Abstract:
A method for calculating the amplication factor, which co-determines the volume, for a speech signal transmitted in encoded form includes dividing the speech signal into short temporal signal segments. The individual signal segments are encoded and transmitted separately from each other, and the amplication factor for each signal segment is calculated, transmitted and used by the decoder to reconstruct the signal. The amplication factor is determined by minimizing the value E(g_opt2)=(1−a)*f 1 (g_opt2)+a*f 2 (g_opt2), the weighting factor a being determined taking into account both the periodicity and the stationarity of the encoded speech signal.

Description:
CROSS-REFERENCE TO RELATED APPLICATIONS 
   This application is a U.S. National Stage Application under 35 U.S.C. § of PCT International Application No. PCT/EP01/02603, filed Mar. 8, 2001, which claims priority to German Patent Application No. DE 100 20 863.0, filed Apr. 28, 2000. Each of these applications is incorporated herein by reference as if set forth in its entirety. 

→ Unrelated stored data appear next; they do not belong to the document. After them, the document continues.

(** * Email classifier chat: the chat input and the chat session controller

    A shallow embedding of the Angular front end of the email classifier:
    - [ChatInputComponent] (chat-input.component.ts): staging of text and
      file, file validation, [enviar];
    - [EmailClassifierChatComponent] (email-classifier-chat.component.ts):
      the message log, [onEnviarTexto], [onEnviarArquivo], [handleSucesso],
      [handleErro];
    - the data types of classificacao.model.ts and chat-message.component.ts.

    Conventions of the embedding.
    - A JavaScript string is a Rocq [string] holding its UTF-8 bytes.
    - A JavaScript [number] that holds a count, a size or a clock reading
      is an [N] or a [Z]; the classifier's confidence, a fraction, is a
      binary64 [float], as in the source.
    - Signals are fields of a state record; a method is a function from
      state to state. Methods never throw on well-typed arguments, so they
      are total functions.
    - An HTTP call is a request put in flight; its completion is a later
      event that runs the callback the source registered.
    - The templates of the components are not part of the sources at
      hand. The handler of text entry, which is theirs, is modelled from
      the specification and marked as such; nothing is assumed of how
      they bind the two components to each other. *)

From Stdlib Require Import ZArith NArith List Bool Ascii String DecimalString.
From Stdlib Require Import DecimalN Floats.PrimFloat Lia.
From stdpp Require Import base option list.

Local Open Scope Z_scope.

(* ================================================================== *)
(** ** Strings as the source uses them                                  *)
(* ================================================================== *)

Module Js.

(** [s.split(c)] for a one-character separator: the pieces between the
    occurrences of [c]; never the empty array. *)
Fixpoint split (c : ascii) (s : string) : list string :=
  match s with
  | EmptyString => [EmptyString]
  | String a r =>
      if Ascii.eqb a c then EmptyString :: split c r
      else match split c r with
           | h :: t => String a h :: t
           | [] => [String a EmptyString]
           end
  end.

(** [a.pop()] as a value: the last element, [None] (undefined) on the
    empty array. *)
Definition pop (l : list string) : option string := last l.

Definition lower_ascii (a : ascii) : ascii :=
  let n := nat_of_ascii a in
  if ((65 <=? n)%nat && (n <=? 90)%nat)%bool
  then ascii_of_nat (n + 32) else a.

(** [s.toLowerCase()] as far as the code depends on it: the letters A
    to Z are lower-cased, every other byte is left as it is. On a string
    of ASCII characters this is the string of the source. On other
    strings it is not: JavaScript lower-cases the letters of every
    script, the capital sigma by its context. For those the function
    serves one purpose only, the test whether the result is one of the
    names txt, pdf, eml, msg and mbox, and for that it gives the answer
    of the source: the only character outside ASCII that lower-cases
    into ASCII is the Kelvin sign, into k, a letter these names lack, so
    the result in the source is none of them; and neither is it here,
    where the bytes of the character stay. *)
Fixpoint toLowerCase (s : string) : string :=
  match s with
  | EmptyString => EmptyString
  | String a r => String (lower_ascii a) (toLowerCase r)
  end.

(** [a.includes(x)] on an array of strings. *)
Definition includes (l : list string) (x : string) : bool :=
  existsb (String.eqb x) l.

(** The UTF-8 bytes of the code point [cp]. *)
Definition utf8 (cp : N) : string :=
  let b := ascii_of_N in
  if (cp <? 0x80)%N then String (b cp) EmptyString
  else if (cp <? 0x800)%N then
    String (b (0xC0 + cp / 0x40)%N)
      (String (b (0x80 + cp mod 0x40)%N) EmptyString)
  else if (cp <? 0x10000)%N then
    String (b (0xE0 + cp / 0x1000)%N)
      (String (b (0x80 + (cp / 0x40) mod 0x40)%N)
         (String (b (0x80 + cp mod 0x40)%N) EmptyString))
  else
    String (b (0xF0 + cp / 0x40000)%N)
      (String (b (0x80 + (cp / 0x1000) mod 0x40)%N)
         (String (b (0x80 + (cp / 0x40) mod 0x40)%N)
            (String (b (0x80 + cp mod 0x40)%N) EmptyString))).

(** The characters that [trim] removes, the white space and the line
    terminators of ECMAScript: tab, line feed, vertical tab, form feed,
    carriage return, space, no-break space, the other space separators
    of Unicode (U+1680, U+2000 to U+200A, U+202F, U+205F, U+3000), the
    line and paragraph separators (U+2028, U+2029) and the byte order
    mark (U+FEFF). *)
Definition espacos : list N :=
  [0x09; 0x0A; 0x0B; 0x0C; 0x0D; 0x20; 0xA0; 0x1680;
   0x2000; 0x2001; 0x2002; 0x2003; 0x2004; 0x2005; 0x2006; 0x2007;
   0x2008; 0x2009; 0x200A; 0x2028; 0x2029; 0x202F; 0x205F; 0x3000;
   0xFEFF]%N.

Definition espaco (cp : N) : bool := existsb (N.eqb cp) espacos.

(** Their UTF-8 bytes: one to three bytes each. *)
Definition espacos_utf8 : list string := Eval cbv in utf8 <$> espacos.

(** [t] is one white-space character. *)
Definition branco (t : string) : bool := includes espacos_utf8 t.

(** [s.trimStart()]: while the string begins with a white-space
    character, of one, two or three bytes, the character is dropped. *)
Fixpoint trimStart (s : string) : string :=
  match s with
  | EmptyString => EmptyString
  | String a r1 =>
      if branco (String a EmptyString) then trimStart r1
      else
        match r1 with
        | EmptyString => s
        | String b r2 =>
            if branco (String a (String b EmptyString)) then trimStart r2
            else
              match r2 with
              | EmptyString => s
              | String c r3 =>
                  if branco (String a (String b (String c EmptyString)))
                  then trimStart r3 else s
              end
        end
  end.

(** [s.trimEnd()], the string without its trailing white space: a byte
    is dropped when it and what is kept of the bytes after it are one
    white-space character, and kept otherwise. *)
Fixpoint trimEnd (s : string) : string :=
  match s with
  | EmptyString => EmptyString
  | String a r =>
      let t := String a (trimEnd r) in
      if branco t then EmptyString else t
  end.

(** [s.trim()] *)
Definition trim (s : string) : string := trimEnd (trimStart s).

(** The same on characters. [utf8s l] is the string whose characters are
    the code points [l]; [aparar l] is [l] without the white-space
    characters at its start and at its end. [trim_utf8s] below shows
    that [trim] does to the bytes what [aparar] does to the
    characters. *)
Fixpoint utf8s (l : list N) : string :=
  match l with
  | [] => EmptyString
  | cp :: r => (utf8 cp ++ utf8s r)%string
  end.

(** The code points are those of Unicode: below 0x110000. *)
Definition unicode (l : list N) : bool :=
  forallb (fun cp => (cp <? 0x110000)%N) l.

Fixpoint aparar_inicio (l : list N) : list N :=
  match l with
  | cp :: r => if espaco cp then aparar_inicio r else l
  | [] => []
  end.

Fixpoint aparar_fim (l : list N) : list N :=
  match l with
  | [] => []
  | cp :: r =>
      match aparar_fim r with
      | [] => if espaco cp then [] else [cp]
      | r' => cp :: r'
      end
  end.

Definition aparar (l : list N) : list N := aparar_fim (aparar_inicio l).

(** [s.includes(x)] on strings: [x] occurs in [s]. *)
Fixpoint str_includes (x s : string) : bool :=
  String.prefix x s ||
  match s with
  | EmptyString => false
  | String _ r => str_includes x r
  end.

(** A string is falsy exactly when it is empty. *)
Definition truthy (s : string) : bool :=
  match s with EmptyString => false | _ => true end.

(** Decimal rendering of a non-negative integer and of an integer, as a
    template literal renders them. *)
Definition dec (n : N) : string := NilEmpty.string_of_uint (N.to_uint n).
Definition decZ (z : Z) : string := NilEmpty.string_of_int (Z.to_int z).

(** [s] has no occurrence of [c]. *)
Fixpoint lacks (c : ascii) (s : string) : bool :=
  match s with
  | EmptyString => true
  | String a r => negb (Ascii.eqb a c) && lacks c r
  end.

End Js.

(* ================================================================== *)
(** ** classificacao.model.ts and the ChatMessage interface             *)
(* ================================================================== *)

Inductive CategoriaEmail := Produtivo | Improdutivo.
Inductive AIProvider := openai | gemini.

(** An optional field ([x?: T | null]) is an [option]: absent and null
    are both [None]. *)
Record ClassificacaoResultado := {
  categoria : CategoriaEmail;
  confianca : float;
  resposta_sugerida : string;
  assunto : option string;
  remetente : option string;
  destinatario : option string;
  modelo_usado : option string
}.

Record ProviderInfo := { available : bool; model : string }.

Record ProvidersResponse := {
  default : AIProvider;
  providers_openai : ProviderInfo;
  providers_gemini : ProviderInfo
}.

(** What the code reads of a browser [File]. *)
Module Arq.
Record File := { name : string; size : N }.
End Arq.
Abbreviation File := Arq.File.

Record Anexo := { nome : string; tamanho : N }.

Inductive Tipo := user | ai.

(** The [ChatMessage] interface of chat-message.component.ts. *)
Module Msg.
Record ChatMessage := {
  id : string;
  tipo : Tipo;
  conteudo : option string;
  arquivo : option Anexo;
  resultado : option ClassificacaoResultado;
  provider : option AIProvider;
  timestamp : Z;
  carregando : option bool;
  emailOriginal : option string
}.
End Msg.
Abbreviation ChatMessage := Msg.ChatMessage.

(* ================================================================== *)
(** ** ChatInputComponent                                               *)
(* ================================================================== *)

Module ChatInput.

(** The signals of the component. *)
Record State := {
  conteudoEmail : string;
  arquivoSelecionado : option File;
  menuProviderAberto : bool;
  erro : option string
}.

Definition inicial : State :=
  {| conteudoEmail := EmptyString; arquivoSelecionado := None;
     menuProviderAberto := false; erro := None |}.

(** The component's inputs, set by the parent. *)
Record Inputs := {
  in_providers : option ProvidersResponse;
  in_providerSelecionado : AIProvider;
  in_carregando : bool
}.

Definition set_conteudoEmail (v : string) (st : State) : State :=
  {| conteudoEmail := v; arquivoSelecionado := arquivoSelecionado st;
     menuProviderAberto := menuProviderAberto st; erro := erro st |}.

Definition set_arquivoSelecionado (v : option File) (st : State) : State :=
  {| conteudoEmail := conteudoEmail st; arquivoSelecionado := v;
     menuProviderAberto := menuProviderAberto st; erro := erro st |}.

Definition set_menuProviderAberto (v : bool) (st : State) : State :=
  {| conteudoEmail := conteudoEmail st;
     arquivoSelecionado := arquivoSelecionado st;
     menuProviderAberto := v; erro := erro st |}.

Definition set_erro (v : option string) (st : State) : State :=
  {| conteudoEmail := conteudoEmail st;
     arquivoSelecionado := arquivoSelecionado st;
     menuProviderAberto := menuProviderAberto st; erro := v |}.

Definition podeEnviar (i : Inputs) (st : State) : bool :=
  negb (in_carregando i) &&
  ((0 <? String.length (Js.trim (conteudoEmail st)))%nat
   || match arquivoSelecionado st with Some _ => true | None => false end).

Definition formatosSuportados : list string :=
  ["txt"; "pdf"; "eml"; "msg"; "mbox"]%string.

(** [arquivo.name.split('.').pop()?.toLowerCase()] *)
Definition extensao (arquivo : File) : option string :=
  Js.toLowerCase <$> Js.pop (Js.split "." (Arq.name arquivo)).

Definition msg_formato : string :=
  "Formato não suportado. Use arquivos .txt, .pdf, .eml, .msg ou .mbox".
Definition msg_tamanho : string :=
  "Arquivo muito grande. Tamanho máximo: 5MB".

   The present invention relates to a method for calculating the amplification factor which co-determines the volume for a speech signal transmitted in encoded form. 
   In the domain of speech transmission and in the field of digital signal and speech storage, the use of special digital coding methods for data compression purposes is widespread and mandatory because of the high data volume and the limited transmission capacities. A method which is particularly suitable for the transmission of speech is the Code Excited Linear Prediction (CELP) method which is known from U.S. Pat. No. 4,133,976. In this method, the speech signal is encoded and transmitted in small temporal segments (“speech frames”, “frames”, “temporal section”, “temporal segment”) having a length of about 5 ms to 50 ms each. Each of these temporal segments is not represented exactly but only by an approximation of the actual signal shape. In this context, the approximation describing the signal segment is essentially obtained from three components which are used to reconstruct the signal on the decoder side: Firstly, a filter approximately describing the spectral structure of the respective signal section; secondly, a so-called “excitation signal” which is filtered by this filter; and thirdly, an amplification factor (gain) by which the excitation signal is multiplied prior to filtering. The amplification factor is responsible for the loudness of the respective segment of the reconstructed signal. 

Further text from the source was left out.